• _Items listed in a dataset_
(* ===== verification/TimerCore.v ===== *)
(** * Timers: the timer lists

    The static functions of [src/rt-thread/src/timer.c] and the operations that
    touch nothing but timers.  [RT_TIMER_SKIP_LIST_LEVEL] is 1, as in
    [src/rtconfig.h], so a timer list is one ring sorted by expiry and the
    second insertion loop of [_timer_start] (levels 2 and up) runs zero times.
    Ticks are 32-bit; expiries are compared through their wrapped difference. *)
From S2P Require Import Prelude Queue Sched.

Definition RT_TICK_MAX : Z := 0xffffffff.
Definition TICK_HALF : Z := RT_TICK_MAX / 2.

Definition RT_TIMER_FLAG_DEACTIVATED : Z := 0x0.
Definition RT_TIMER_FLAG_ACTIVATED : Z := 0x1.
Definition RT_TIMER_FLAG_PROCESSING : Z := 0x2.
Definition RT_TIMER_FLAG_ONE_SHOT : Z := 0x0.
Definition RT_TIMER_FLAG_PERIODIC : Z := 0x4.
Definition RT_TIMER_FLAG_SOFT_TIMER : Z := 0x8.
Definition RT_TIMER_FLAG_THREAD_TIMER : Z := 0x10.

(** ** State *)

(** A timer is the one built into a thread or an object of its own. *)
Inductive tmid := TmThread (t : tid) | TmObj (n : nat).
(** [_timer_list], [_soft_timer_list] and the local lists of [rt_timer_check] and
    [_soft_timer_check]. *)
Inductive tlid := THard | TSoft | THardTmp | TSoftTmp.

#[export] Instance tmid_eq_dec : EqDecision tmid.
Proof. solve_decision. Defined.
#[export] Instance tmid_countable : Countable tmid.
Proof.
  refine (inj_countable'
    (fun o => match o with TmThread n => inl n | TmObj n => inr n end)
    (fun x => match x with inl n => TmThread n | inr n => TmObj n end) _).
  by intros [].
Defined.
#[export] Instance tlid_eq_dec : EqDecision tlid.
Proof. solve_decision. Defined.
#[export] Instance tlid_countable : Countable tlid.
Proof.
  refine (inj_countable'
    (fun o => match o with THard => 0 | TSoft => 1 | THardTmp => 2 | TSoftTmp => 3 end)%nat
    (fun x => match x with 0 => THard | 1 => TSoft | 2 => THardTmp | _ => TSoftTmp end)%nat _).
  by intros [].
Defined.

(** The timeout function: [_thread_timeout] or a function of the application. *)
Inductive timeout_func_t := FThreadTimeout | FUser (n : Z).

Record rt_timer := Timer {
  timer_flag : Z;
  timeout_func : timeout_func_t;
  parameter : Z;
  timer_init_tick : Z;
  timeout_tick : Z;
}.
Definition timer0 : rt_timer := Timer 0 FThreadTimeout 0 0 0.

Definition with_flag (v : Z) (t : rt_timer) : rt_timer :=
  Timer v (timeout_func t) (parameter t) (timer_init_tick t) (timeout_tick t).
Definition with_func (v : timeout_func_t) (t : rt_timer) : rt_timer :=
  Timer (timer_flag t) v (parameter t) (timer_init_tick t) (timeout_tick t).
Definition with_parm (v : Z) (t : rt_timer) : rt_timer :=
  Timer (timer_flag t) (timeout_func t) v (timer_init_tick t) (timeout_tick t).
Definition with_init_tick (v : Z) (t : rt_timer) : rt_timer :=
  Timer (timer_flag t) (timeout_func t) (parameter t) v (timeout_tick t).
Definition with_timeout_tick (v : Z) (t : rt_timer) : rt_timer :=
  Timer (timer_flag t) (timeout_func t) (parameter t) (timer_init_tick t) v.

Record tstate := TState {
  rt_tick : Z;
  timers : gmap tmid rt_timer;
  rows : gmap tlid (list tmid);
  random_nr : Z;
}.
Definition with_tick v s := TState v (timers s) (rows s) (random_nr s).
Definition with_timers v s := TState (rt_tick s) v (rows s) (random_nr s).
Definition with_rows v s := TState (rt_tick s) (timers s) v (random_nr s).
Definition with_random v s := TState (rt_tick s) (timers s) (rows s) v.

Definition get_timer (s : tstate) (t : tmid) : rt_timer := default timer0 (timers s !! t).
Definition upd_timer (t : tmid) (f : rt_timer -> rt_timer) (s : tstate) : tstate :=
  with_timers (alter f t (timers s)) s.
Definition row (s : tstate) (l : tlid) : list tmid := qget (rows s) l.
Definition timer_has (s : tstate) (t : tmid) (mask : Z) : bool := has_flag (timer_flag (get_timer s t)) mask.
(** [timer->parent.flag |= mask] and [timer->parent.flag &= ~mask]. *)
Definition flag_set (mask : Z) (t : tmid) : tstate -> tstate :=
  upd_timer t (fun tm => with_flag (set_flag (timer_flag tm) mask) tm).
Definition flag_clear (mask : Z) (t : tmid) : tstate -> tstate :=
  upd_timer t (fun tm => with_flag (clear_flag (timer_flag tm) mask) tm).

(** ** Operations *)
Definition rt_tick_get (s : tstate) : Z := rt_tick s.
Definition rt_tick_set (tick : Z) (s : tstate) : tstate := with_tick (u32 tick) s.

Definition _timer_init (t : tmid) (timeout : timeout_func_t) (parm time flag : Z) (s : tstate) : tstate :=
  let s := with_timers (<[t := Timer (clear_flag flag RT_TIMER_FLAG_ACTIVATED) timeout parm time 0]> (timers s)) s in
  (* rt_list_init of every row *)
  with_rows (qunlink t (rows s)) s.

(** [timer_list]'s first expiry, or [-RT_ERROR]. *)
Definition _timer_list_next_timeout (s : tstate) (l : tlid) : Z * option Z :=
  match row s l with
  | t :: _ => (RT_EOK, Some (timeout_tick (get_timer s t)))
  | [] => (- RT_ERROR, None)
  end.

Definition _timer_remove (t : tmid) (s : tstate) : tstate := with_rows (qunlink t (rows s)) s.

(** The search loop of [_timer_start] with the insertion at the place it stops. *)
Fixpoint timer_insert (s : tstate) (t : tmid) (l : list tmid) : list tmid :=
  match l with
  | [] => [t]
  | x :: l' =>
      let d := u32 (timeout_tick (get_timer s x) - timeout_tick (get_timer s t)) in
      if d =? 0 then x :: timer_insert s t l'
      else if d <? TICK_HALF then t :: x :: l'
      else x :: timer_insert s t l'
  end.

Definition _timer_start (l : tlid) (t : tmid) (s : tstate) : tstate * Z :=
  if timer_has s t RT_TIMER_FLAG_PROCESSING then (s, - RT_ERROR)
  else
    let s := _timer_remove t s in
    let s := flag_clear RT_TIMER_FLAG_ACTIVATED t s in
    let s := upd_timer t (fun tm => with_timeout_tick (u32 (rt_tick_get s + timer_init_tick tm)) tm) s in
    let s := with_random (u32 (random_nr s + 1)) s in
    let s := with_rows (qset l (timer_insert s t (row s l)) (rows s)) s in
    let s := flag_set RT_TIMER_FLAG_ACTIVATED t s in
    (s, RT_EOK).

Definition rt_timer_stop (t : tmid) (s : tstate) : tstate * Z :=
  if negb (timer_has s t RT_TIMER_FLAG_ACTIVATED) then (s, - RT_ERROR)
  else
    let s := _timer_remove t s in
    let s := flag_clear RT_TIMER_FLAG_ACTIVATED t s in
    (s, RT_EOK).

(** [rt_timer_detach] and [rt_timer_delete] up to the object they end with. *)
Definition timer_unlink (t : tmid) (s : tstate) : tstate :=
  let s := _timer_remove t s in
  flag_clear RT_TIMER_FLAG_ACTIVATED t s.

(** The commands of [rt_timer_control] with their argument, and what is written
    through the argument pointer. *)
Inductive timer_cmd :=
  | RT_TIMER_CTRL_SET_TIME (v : Z)
  | RT_TIMER_CTRL_GET_TIME
  | RT_TIMER_CTRL_SET_ONESHOT
  | RT_TIMER_CTRL_SET_PERIODIC
  | RT_TIMER_CTRL_GET_STATE
  | RT_TIMER_CTRL_GET_REMAIN_TIME
  | RT_TIMER_CTRL_GET_FUNC
  | RT_TIMER_CTRL_SET_FUNC (f : timeout_func_t)
  | RT_TIMER_CTRL_GET_PARM
  | RT_TIMER_CTRL_SET_PARM (v : Z)
  | RT_TIMER_CTRL_OTHER.
Inductive timer_arg := ANone | AInt (v : Z) | AFunc (f : timeout_func_t).

Definition rt_timer_control (t : tmid) (cmd : timer_cmd) (s : tstate) : tstate * Z * timer_arg :=
  let tm := get_timer s t in
  match cmd with
  | RT_TIMER_CTRL_GET_TIME => (s, RT_EOK, AInt (timer_init_tick tm))
  | RT_TIMER_CTRL_SET_TIME v =>
      let s := if timer_has s t RT_TIMER_FLAG_ACTIVATED
               then flag_clear RT_TIMER_FLAG_ACTIVATED t (_timer_remove t s) else s in
      (upd_timer t (with_init_tick v) s, RT_EOK, ANone)
  | RT_TIMER_CTRL_SET_ONESHOT => (flag_clear RT_TIMER_FLAG_PERIODIC t s, RT_EOK, ANone)
  | RT_TIMER_CTRL_SET_PERIODIC => (flag_set RT_TIMER_FLAG_PERIODIC t s, RT_EOK, ANone)
  | RT_TIMER_CTRL_GET_STATE =>
      (s, RT_EOK, AInt (if timer_has s t RT_TIMER_FLAG_ACTIVATED
                        then RT_TIMER_FLAG_ACTIVATED else RT_TIMER_FLAG_DEACTIVATED))
  | RT_TIMER_CTRL_GET_REMAIN_TIME => (s, RT_EOK, AInt (timeout_tick tm))
  | RT_TIMER_CTRL_GET_FUNC => (s, RT_EOK, AFunc (timeout_func tm))
  | RT_TIMER_CTRL_SET_FUNC f => (upd_timer t (with_func f) s, RT_EOK, ANone)
  | RT_TIMER_CTRL_GET_PARM => (s, RT_EOK, AInt (parameter tm))
  | RT_TIMER_CTRL_SET_PARM v => (upd_timer t (with_parm v) s, RT_EOK, ANone)
  | RT_TIMER_CTRL_OTHER => (s, RT_EOK, ANone)
  end.

Definition rt_timer_next_timeout_tick (s : tstate) : Z :=
  default RT_TICK_MAX (snd (_timer_list_next_timeout s THard)).

Definition rt_system_timer_init (s : tstate) : tstate := with_rows (qset THard [] (rows s)) s.

(** [rt_tick_from_millisecond] with [RT_TICK_PER_SECOND = 1000], in the code's
    32-bit arithmetic. *)
Definition RT_TICK_PER_SECOND : Z := 1000.
Definition rt_tick_from_millisecond (ms : Z) : Z :=
  if ms <? 0 then u32 (-1)
  else
    let tick := u32 (RT_TICK_PER_SECOND * (ms / 1000)) in
    u32 (tick + (RT_TICK_PER_SECOND * (ms mod 1000) + 999) / 1000).
Definition rt_tick_get_millisecond (s : tstate) : Z :=
  u32 (rt_tick_get s * (1000 / RT_TICK_PER_SECOND)).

• _Required action_
Return, unchanged, the run of lines above that opens with the line containing "RT_TIMER_CTRL_SET_PARM (v : Z)" and closes with the line containing "AInt (timer_init_tick tm))". Include both.

• _Answer area_
  | RT_TIMER_CTRL_SET_PARM (v : Z)
  | RT_TIMER_CTRL_OTHER.
Inductive timer_arg := ANone | AInt (v : Z) | AFunc (f : timeout_func_t).

Definition rt_timer_control (t : tmid) (cmd : timer_cmd) (s : tstate) : tstate * Z * timer_arg :=
  let tm := get_timer s t in
  match cmd with
  | RT_TIMER_CTRL_GET_TIME => (s, RT_EOK, AInt (timer_init_tick tm))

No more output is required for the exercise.